Building a Dictionary with KindleGen
When building a dictionary with KindleGen via the command line, use the following syntax:
kindlegen.exe [filename.opf] -c2 –verbose -dont_append_source
If the dictionary entries are contained in a single, very large XHTML file, then KindleGen may not be able to build the dictionary. If the dictionary fails to build, this problem may be resolved by splitting the dictionary content into two or more XHTML files.
Testing Kindle Dictionaries
Amazon recommends verifying that the converted dictionary is properly formatted to provide a good visual experience for the user:
- Check the formatting of the definitions by paging through the dictionary and reading several definitions. (The format of the dictionary may be checked using Kindle Previewer or any Kindle device; however, lookup testing requires the use of an E-reader device.)
- Check words for unsupported characters, broken or joined words, proper display of accented characters, symbols, pronunciation guide, etc.
- Check that there are no typos.
- Check that links (if present) are working correctly. (Links will be disabled in the in-book lookup window, but links should function inside the dictionary itself.)
- If any images are used, check that these images are clear and readable.
- Check that the font color and typeface are not forced.
Amazon recommends verifying that definitions return correctly when the dictionary is used to look up words in other books. This component of testing can be done only with E-reader devices (not including Previewer), because only E-reader devices allow the user to set the default dictionary for lookup.
- Sideload the dictionary onto the E-reader device. To do this, connect the Kindle to your computer with a USB-to-mini-USB cord. Your computer should detect the device. In the window that pops up, you should see a folder called Documents. Put the dictionary file into this folder and then eject your Kindle from the computer.
- Set the test dictionary as the default dictionary for lookup:
- Kindle Paperwhite: Go to Home > Menu > Settings > Device Options > Language and Dictionaries > Dictionaries > [Source Language]

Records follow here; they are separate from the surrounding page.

Lemma read_more_groups gs rest : forall slots, Forall (fun g => 0 <= g < 65536) gs -> (length gs <= slots)%nat ->
  ending rest -> 46 ∉ more_groups gs ++ rest -> read_groups slots false (more_groups gs ++ rest) = (gs, false, rest).
Proof.
  induction gs as [|g gs IH]; intros slots Hg Hl He Hd.
  - unfold more_groups in *. cbn [fmap list_fmap concat app] in *. destruct slots as [|slots]; [done|]. cbn [read_groups].
    assert (read_separator 58 false read_ipv4_addr rest = None) as Hv.
    { destruct He as [->|[r ->]]; [done|]. cbn [read_separator]. rewrite Z.eqb_refl. apply read_ipv4_dot. set_solver. }
    assert (read_separator 58 false (read_number 16 4 true 65535) rest = None) as Hn.
    { by destruct He as [->|[r ->]]. }
    rewrite Hv, Hn. by destruct (0 <? slots)%nat.
  - destruct slots as [|slots]; simpl in Hl; [lia|]. apply Forall_cons in Hg as [Hg Hgs].
    change (more_groups (g :: gs) ++ rest) with (58 :: (hex_u16 g ++ more_groups gs) ++ rest) in *.
    rewrite <- app_assoc in *. cbn [read_groups read_separator]. rewrite Z.eqb_refl.
    apply not_elem_of_cons in Hd as [_ Hd]. rewrite (read_ipv4_dot _ Hd).
    rewrite read_hex by (done || by apply ending_stops).
    apply not_elem_of_app in Hd as [_ Hd]. rewrite (IH slots) by (done || lia). by destruct (0 <? slots)%nat.
Qed.

Lemma read_all_groups gs rest slots : Forall (fun g => 0 <= g < 65536) gs -> (length gs <= slots)%nat ->
  ending rest -> 46 ∉ join_with 58 (hex_u16 <$> gs) ++ rest ->
  read_groups slots true (join_with 58 (hex_u16 <$> gs) ++ rest) = (gs, false, rest).
Proof.
  intros Hg Hl He Hd. destruct gs as [|g gs].
  - cbn [fmap list_fmap join_with app] in *. destruct slots as [|slots]; [done|]. cbn [read_groups read_separator].
    rewrite (read_ipv4_dot _ Hd). rewrite read_number_colon by (by destruct He as [->|[r ->]]).
    by destruct (0 <? slots)%nat.
  - destruct slots as [|slots]; simpl in Hl; [lia|]. apply Forall_cons in Hg as [Hg Hgs].
    rewrite join_groups, <- app_assoc in *. cbn [read_groups read_separator]. rewrite (read_ipv4_dot _ Hd).
    rewrite read_hex by (done || by apply ending_stops).
    apply not_elem_of_app in Hd as [_ Hd]. rewrite read_more_groups by (done || lia). by destruct (0 <? slots)%nat.
Qed.

(** The run of zeros that is left out is one. *)
Definition zeros_at (l : list Z) (span : nat * nat) : Prop :=
  (fst span + snd span <= length l)%nat /\ forall k, (fst span <= k < fst span + snd span)%nat -> l !! k = Some 0.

- Look up a variety of words to see what definition is returned. Open a title other than the dictionary, select a word, and note the definition returned in the lookup window. If lookup fails entirely, check for errors in the HTML tagging. Suggestions of words to look up include:
- Conjugations of regular and irregular verbs
- Example: walk, walks, walked, walking; go, goes, went, gone, going
- Nouns, adjectives, adverbs and their conjugations/declensions
- Example: desk, desks; wolf, wolves; hot, hotter, hottest
- Grammatical and punctuation conventions commonly used in the language
- Example: contractions, elisions, verbs with clitic pronouns
- Conjugations of regular and irregular verbs
- Check the index view of the dictionary. To do this, open the dictionary and start typing a word in the Search box. An alphabetized list of headwords should appear and should update dynamically based on which letters are typed. Selecting a headword from the index list should redirect the user to the dictionary entry for that headword.